К истоку Десны
Опять лето. Сегодня совершил путешествие вдоль нашей речки Десны, к ее истоку. До истока, разумеется, не добрался, но километров через десять - двенадцать дошел до места, где она становится ручейком. По дороге миновал несколько живописных деревень, лежащих на холмах. По пути отдыхал в развилке громадных, толстых стволов старой-престарой ивы, склонившейся над водой. В мутноватой, освещенной солнцем воде ходят крупные верхоплавки: голавли и шелешперы. Затем я вышел к другой, переломленной и полуспаленной молнией иве, усеянной грачами и сороками. При моем появлении они взлетели с громкими ругательствами. Сердцевина ивы выгорела до половины ее роста, но какая-то плоть дерева, видимо, сохранилась, коль ива все-таки не рухнула, хотя кажется, что она держится одной лишь корой. И крона спаленного дерева зелена, и даже один черный, мертвый сук, сук-головешка, пустил зеленый побег! Вот силища!..
Древняя правда
Каждый день хожу в лес. Боже, до чего же там хорошо! Лес полон птиц. Вчера впервые в жизни видел кукушку - она села на сук вяза, простершийся над поляной, огляделась недоуменно и скрылась. Дятлы долбят кору железными носами, не обращая на меня никакого внимания, подпускают на расстояние вытянутой руки. Низом уносятся в чащу бурые коростели. Уже поднялись на крыло молодые синицы и скворцы, под наблюдением родителей осваивают высший пилотаж.

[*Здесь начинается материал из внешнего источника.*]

(** C4 (the code departs from it). [a.py] can be read but not written and
    has no header; [b.py] is an ordinary file without a header.  The
    refusal to open [a.py] for writing is not caught: [check_and_fix_file]
    raises [PermissionError] instead of returning the status [error], the
    loop of [main] ends there, and [b.py] is never opened and keeps its
    content. *)
Theorem write_failure_escapes :
  let a_py := ["/"; "r"; "a.py"] in
  let b_py := ["/"; "r"; "b.py"] in
  let w := mkWorld [(a_py, File (mkFile (Text "print(1)") true false));
                    (b_py, File (mkFile (Text "print(2)") true true))] [] in
  find_files ["/"; "r"] [] w = Return [a_py; b_py]
  /\ fst (check_and_fix_file a_py 2025 false w) = Raise PermissionError
  /\ fst (main_loop [a_py; b_py] 2025 false no_results w) = Raise PermissionError
  /\ trace (snd (main_loop [a_py; b_py] 2025 false no_results w))
     = [OpenForRead a_py; OpenForWrite a_py]
  /\ content_of b_py (snd (main_loop [a_py; b_py] 2025 false no_results w))
     = Some "print(2)"
  /\ fst (check_and_fix_file b_py 2025 false w) = Return (mkResult added (AddedHeader 2025)).
Proof. repeat split. Qed.

(** ** C5: the order of the last two rules of [should_ignore] *)

(** C5 (false as the specification states it). The pattern [src/*.py[cod]] is no
    directory marker, does not start with [*.], contains a slash and a
    bracket; the base name [a.pyc] does not match it, and yet the file
    [src/a.pyc] is ignored, because the glob on the whole relative path
    is tried before the bracket rule. *)
Lemma class_rule_not_alone :
  let pattern := "src/*.py[cod]" in
  let repo_root := ["/"; "r"] in
  endswith pattern "/**" || endswith pattern "/" = false
  /\ startswith (rstrip "/" pattern) "*." = false
  /\ contains "/" (rstrip "/" pattern) = true
  /\ contains "[" (rstrip "/" pattern) = true
  /\ Fnmatch.fnmatch "a.pyc" (rstrip "/" pattern) = false
  /\ should_ignore (repo_root ++ ["src"; "a.pyc"])%list repo_root [pattern] = Return true.
Proof. repeat split. Qed.

(** C5 (amended). For one pattern that is no directory marker, does not
    start with [*.] once its trailing slashes are stripped, and contains
    a slash or a star, the file is ignored exactly when the whole relative
    path matches the pattern as a glob, or the pattern contains a bracket
    and the base name matches it: the glob on the whole path comes first,
    for patterns with a bracket too, and the base name is tried only when
    that glob fails. *)
Theorem path_glob_then_class (repo_root rel_path : Path) (pattern : string) :
  rel_path <> [] ->
  endswith pattern "/**" = false ->
  endswith pattern "/" = false ->
  startswith (rstrip "/" pattern) "*." = false ->
  contains "/" (rstrip "/" pattern) = true \/ contains "*" (rstrip "/" pattern) = true ->
  should_ignore (repo_root ++ rel_path)%list repo_root [pattern] =
  Return (Fnmatch.fnmatch (PathLib.str rel_path) (rstrip "/" pattern)
          || (contains "[" (rstrip "/" pattern)
              && Fnmatch.fnmatch (name rel_path) (rstrip "/" pattern))).
Proof.
  intros Hne Hstars Hslash Hext Hshape.
  rewrite should_ignore_under by exact Hne.
  cbn [existsb]. rewrite orb_false_r. f_equal.
  unfold pattern_ignores. rewrite Hstars, Hslash, Hext. cbn [orb].
  replace (negb (contains "/" (rstrip "/" pattern))
           && negb (contains "*" (rstrip "/" pattern))) with false
    by (destruct Hshape as [-> | ->]; [reflexivity | apply eq_sym, andb_false_r]).
  destruct (Fnmatch.fnmatch (PathLib.str rel_path) (rstrip "/" pattern)); cbn [orb].
  - reflexivity.
  - destruct (contains "[" (rstrip "/" pattern)); reflexivity.
Qed.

И кажется, что кто-то швыряет птичью молодь из лукошка пригоршнями на просеку. Изящные, сухопарые витютни то и дело пронизывают лес стройным полетом стрелы. Еще я видел тетерку, сову, филина, чибиса - он плакал над полем и перемещал черные и белые плоскости своего тела, а затем в полном отчаянии вдруг пал на травянистый выпот.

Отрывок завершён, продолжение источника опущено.